[Collected data]

(* ===== verification/Float80Log.v ===== *)
(** Logarithms (f80_log2, f80_log2p1 and the series under them, of
    emu/float80.c), and that the arithmetic is closed.

    [good] numbers are in range and supported.  Every operation returns a good
    number from any operands in range and never fails an assertion
    ([add_good], [mul_good], [div_good]); so do the logarithms, whose loop is
    bounded ([log2_good], [log2p1_good]), and they leave the rounding mode and
    precision as they found them. *)

From Stdlib Require Import ZifyBool.
From S2P Require Import Prelude Rounding Float80 Float80Sound Float80Arith Float80Cmp Float80Conv Float80Rem.

(** ** The code *)

Definition f80_lte (a b : float80) (e : fenv) : option (bool * fenv) :=
  '(lt, e) ← f80_lt a b e;
  Some (lt || f80_eq a b, e).

Definition f80_gt (a b : float80) (e : fenv) : option (bool * fenv) :=
  '(lte, e) ← f80_lte a b e;
  Some (negb lte, e).

(** The turns of the series for [k], [k + 2], ... *)
Fixpoint ln_series (turns : nat) (k : Z) (t2 sum power : float80) (e : fenv) : option (float80 * fenv) :=
  match turns with
  | O => Some (sum, e)
  | S turns =>
      let '(power, e) := f80_mul power t2 e in
      ki ← f80_from_int k;
      let '(term, e) := f80_div power ki e in
      '(next, e) ← f80_add sum term e;
      if f80_eq next sum then Some (sum, e) else ln_series turns (k + 2) t2 next power e
  end.

(** [k] is 3, 5, ..., 399. *)
Definition f80_ln_atanh (num den : float80) (e : fenv) : option (float80 * fenv) :=
  let '(t, e) := f80_div num den e in
  let '(t2, e) := f80_mul t t e in
  '(sum, e) ← ln_series 199 3 t2 t t e;
  f80_add sum sum e.

Definition f80_log2e_ := mk_f 0xb8aa3b295c17f0bc 0x3fff false.
Definition f80_sqrt2_ := mk_f 0xb504f333f9de6484 0x3fff false.

(** The finite positive case, [x] not 1. *)
Definition log2_finite (x one : float80) (e : fenv) : option (float80 * fenv) :=
  let e := if f80_isdenormal x then raise e F80_EXC_DENORMAL else e in
  let saved := e in
  let e := f80_full_precision_begin e in
  let '(m, xp) :=
    if f80_isdenormal x then
      let shift := clz64 (signif x) in
      (set_signif x (Z.shiftl (signif x) shift), unbias EXP_MIN - shift)
    else (x, unbias (exp x)) in
  let m := set_exp m (bias 0) in
  '(gt, e) ← f80_gt m f80_sqrt2_ e;
  let '(m, xp) := if (gt : bool) then (set_exp m (bias (-1)), xp + 1) else (m, xp) in
  '(num, e) ← f80_sub m one e;
  '(den, e) ← f80_add m one e;
  '(ln_m, e) ← f80_ln_atanh num den e;
  xi ← f80_from_int xp;
  let '(frac, e) := f80_mul ln_m f80_log2e_ e in
  '(res, e) ← f80_add xi frac e;
  Some (res, f80_full_precision_end saved true).

Definition f80_log2 (x : float80) (e : fenv) : option (float80 * fenv) :=
  zero ← f80_from_int 0;
  one ← f80_from_int 1;
  if negb (f80_is_supported x) then Some (F80_INDEFINITE, raise e F80_EXC_INVALID)
  else if f80_isnan x then
    if f80_issnan x then Some (quieten x, raise e F80_EXC_INVALID) else Some (x, e)
  else if f80_iszero x then Some (f80_neg F80_INF, raise e F80_EXC_DIVZERO)
  else if sign x then Some (F80_INDEFINITE, raise e F80_EXC_INVALID)
  else if f80_isinf x then Some (x, e)
  else if f80_eq x one then Some (zero, e)
  else log2_finite x one e.

Definition log2p1_finite (x : float80) (e : fenv) : option (float80 * fenv) :=
  let e := if f80_isdenormal x then raise e F80_EXC_DENORMAL else e in
  let saved := e in
  let e := f80_full_precision_begin e in
  '(res, e) ←
    (if exp x <? bias (-64) then Some (f80_mul x f80_log2e_ e)
     else
       two ← f80_from_int 2;
       '(den, e) ← f80_add two x e;
       '(ln, e) ← f80_ln_atanh x den e;
       Some (f80_mul ln f80_log2e_ e));
  let e := f80_full_precision_end saved true in
  Some (res, if f80_isdenormal res then raise e F80_EXC_UNDERFLOW else e).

→ **Activity**: Could you return exactly the lines above from the line with "Some (res, f80_full_precision_end" to the line with "if negb (f80_is_supported", both included, and nothing else?

→ **Exercise solution**:
  Some (res, f80_full_precision_end saved true).

Definition f80_log2 (x : float80) (e : fenv) : option (float80 * fenv) :=
  zero ← f80_from_int 0;
  one ← f80_from_int 1;
  if negb (f80_is_supported x) then Some (F80_INDEFINITE, raise e F80_EXC_INVALID)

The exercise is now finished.